Выбрать главу

– Как именно? – спросил я.

– Через танец, – улыбнулся Менелай. – Когда ты спрашиваешь «как именно», ты просишь связать их через слова. Но здесь не дается подробных объяснений – как и при обучении танцу. Когда ты танцуешь, ты не вспоминаешь названия движений. Ты не планируешь, куда поставить ногу, и не размышляешь, как оторвать ее от земли. Танцор делает все интуитивно, ухитряясь не наступать на туфли партнерше и не толкать стоящих рядом. Он чувствует ритм и совершает единственное движение, правильное в этот миг. Последовательность таких движений и есть танец. Шива не говорит, а танцует.

Менелай сделал несколько вальсирующих шагов. Он явно отстал от эволюции танца – что, наверное, и позволяло ему пользоваться подобными метафорами.

– Как только ты перестанешь быть частью танца, – продолжал он, – ты отдавишь партнерше ноги, врежешься в соседнюю пару и твое личное самовыражение станет препятствием для мироздания… Даже Шива танцует, подчиняясь правилам. Разница лишь в том, что его танец происходит в самом центре мира. Но это не значит, что у него больше свободы. У него больше ответственности. От его танца зависят танцы остальных.

За этой сельскохозяйственной поэзией стояли на самом деле простые вещи. Флюид обладал чем-то похожим на физические качества – вязкость, густоту и так далее (сравнение приблизительное, но лучшего нет). Ему была свойственна как бы собственная частота вибраций – и направленные на него влияния должны были попадать с ней в резонанс.

Это действительно походило на танец с партнершей – огромной, как гора, и весящей столько, что торопить или удерживать ее было бесполезно. Следовало подлаживаться под ее темп – но если удавалось на миг стать с ней одним, она послушно двигалась туда, куда ее направляло легчайшее касание перста.

Отчего-то мне казалось, что в мемуарах Моисея, когда их найдут, будут описаны очень похожие взаимоотношения и с Красным морем, и с Иеговой Четырехбуквенным.

Постепенно я стал лучше видеть, что происходило при простых манипуляциях с Флюидом. Например, у нас было упражнение: «открыть стену» (то есть пройти через нее).

– Пройти сквозь стену, конечно, нельзя, – сказал Менелай. – Но можно пройти через проделанную в ней на время брешь, что выглядит точно так же.

Флюид совершал во время этой операции два разных действия, похожих на движения волны, сперва размывающей преграду, а затем отбегающей назад, оставляя все таким, как было.

Между этими фазами возникал как бы миг неясности, заминка – тогда-то и можно было проскользнуть сквозь брешь, появлявшуюся не то в стене, не то в самой реальности. Менелай был прав, обсуждать тут было нечего: такая же брешь образовывалась и в понимании происходящего. Иначе люди давно описали бы все в книгах и занимались бы только хождением через стены.

Тем не менее кое-что я все-таки понимал. Чем острее становилось мое внимание, тем короче делались отрезки, на которые дробилось время – и когда их последовательность превращалась как бы в бесконечное многоточие, я начинал видеть, что нет ни стены, ни дыры в ней, а есть Флюид в разных фазах – то застывший камнем, то разогретый в газ, то ставший пустотой.
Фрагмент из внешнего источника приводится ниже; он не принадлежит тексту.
(** A block on which a rule fails makes the constructor call raise. *)
Lemma build_product_raises product hdd_prices :
  parse_failure product -> raises (build_product product hdd_prices).
Proof.
  intros H.
  unfold build_product, getitem_of, text_of, getitem, of_option, Py.index0.
  destruct H; run_rules.
Qed.

Lemma float_raises_value_error s e : Py.float s = Raise e -> e = ValueError.
Proof.
  unfold Py.float. destruct (Py.float_of_chars _); simpl; congruence.
Qed.

Lemma int_raises_value_error s e : Py.int s = Raise e -> e = ValueError.
Proof.
  unfold Py.int. destruct (Py.int_of_chars _); simpl; congruence.
Qed.

(** What [select_one] finds does match the selector. *)
Lemma select_one_matches sel t x :
  select_one sel t = Some x -> matches sel x = true.
Proof.
  unfold select_one, select. intros H.
  destruct (List.filter (matches sel) (descendants t)) as [|y l] eqn:E;
    [discriminate|].
  injection H as ->.
  assert (Hin : In x (List.filter (matches sel) (descendants t)))
    by (rewrite E; now left).
  now apply filter_In in Hin.
Qed.

Lemma select_one_attr a t x :
  select_one (ByAttr a) t = Some x -> exists v, Soup.get a x = Some v.
Proof.
  intros H. apply select_one_matches in H.
  destruct x as [s|n attrs cs]; simpl in H; [discriminate|].
  simpl. destruct (assoc a attrs) as [v|]; [eauto|discriminate].
Qed.
(** * Whitepaper Rewriter: batch revision subsystem

    A shallow embedding of the batch revision code of the repository and the
    properties its specification states about it.

    Sources embedded here:
    - [src/gas/Code.ts]: the spreadsheet-bound script (module [CodeTs]);
    - the script listed in the repository's implementation guide, a second
      version of the same tool (modules [Guide], [GuideSheets] and
      [GuideRun]), and the backend listed with it (module [GuideBackend]);
    - [backend/src/services/openai.ts] and [backend/src/routes/schema.ts]
      (module [Backend]);
    - [backend/src/services/firestore.ts] (module [Firestore]) and the
      routes of [backend/src/routes/rewrite.ts] and [routes/schema.ts] with
      their services (module [Routes]).

    JavaScript strings are sequences of UTF-16 code units; a code unit is a
    number of type [N].  Cells and JSON values are values of [jsval]. *)

From stdpp Require Import gmap list strings pretty fin_maps.
From Stdlib Require Import ZArith Lia Permutation.
From Stdlib Require Ascii.

Open Scope nat_scope.

(** ** JavaScript values *)

Module Js.

(** A string literal of the source, as code units (ASCII literals only). *)
Definition lit (s : string) : list N :=
  Ascii.N_of_ascii <$> String.list_ascii_of_string s.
Я вообще ничего не делал с миром, а всего лишь заставлял Флюид менять состояние и форму. Вернее – и в этом было, если разобраться, самое главное и головокружительное, – я не столько заставлял Флюид трансформироваться, сколько учился миг за мигом видеть его по-разному, как бы меняя собственную скорость. Это давало тот же результат.

Четыре Великих Элемента были просто разными состояниями Флюида – твердым, жидким, газообразным и огненным. Это было для меня ясно как день – но я знал, что ученые монахи, лишенные практического опыта, склонны считать подобные утверждения ересью: в монастыре, где я вырос, одного из монахов при мне выпороли за похожее заявление солеными розгами.

Теперь я знал, что он был прав, – и понимал, почему другие монахи не могли убедиться в этом сами: чтобы замечать такие вещи, следовало иметь очень тренированное и подвижное внимание.

Я думал, что Менелай научит меня использовать Флюид в боевых целях. Но он этого делать не стал.

– Никколо был мастером боевых искусств, – сказал он. – Это его и погубило. Он постоянно искал, где себя показать. Его убийцы знали об этом и регулярно обводили его вокруг пальца. В последний раз – вообще вокруг хвоста…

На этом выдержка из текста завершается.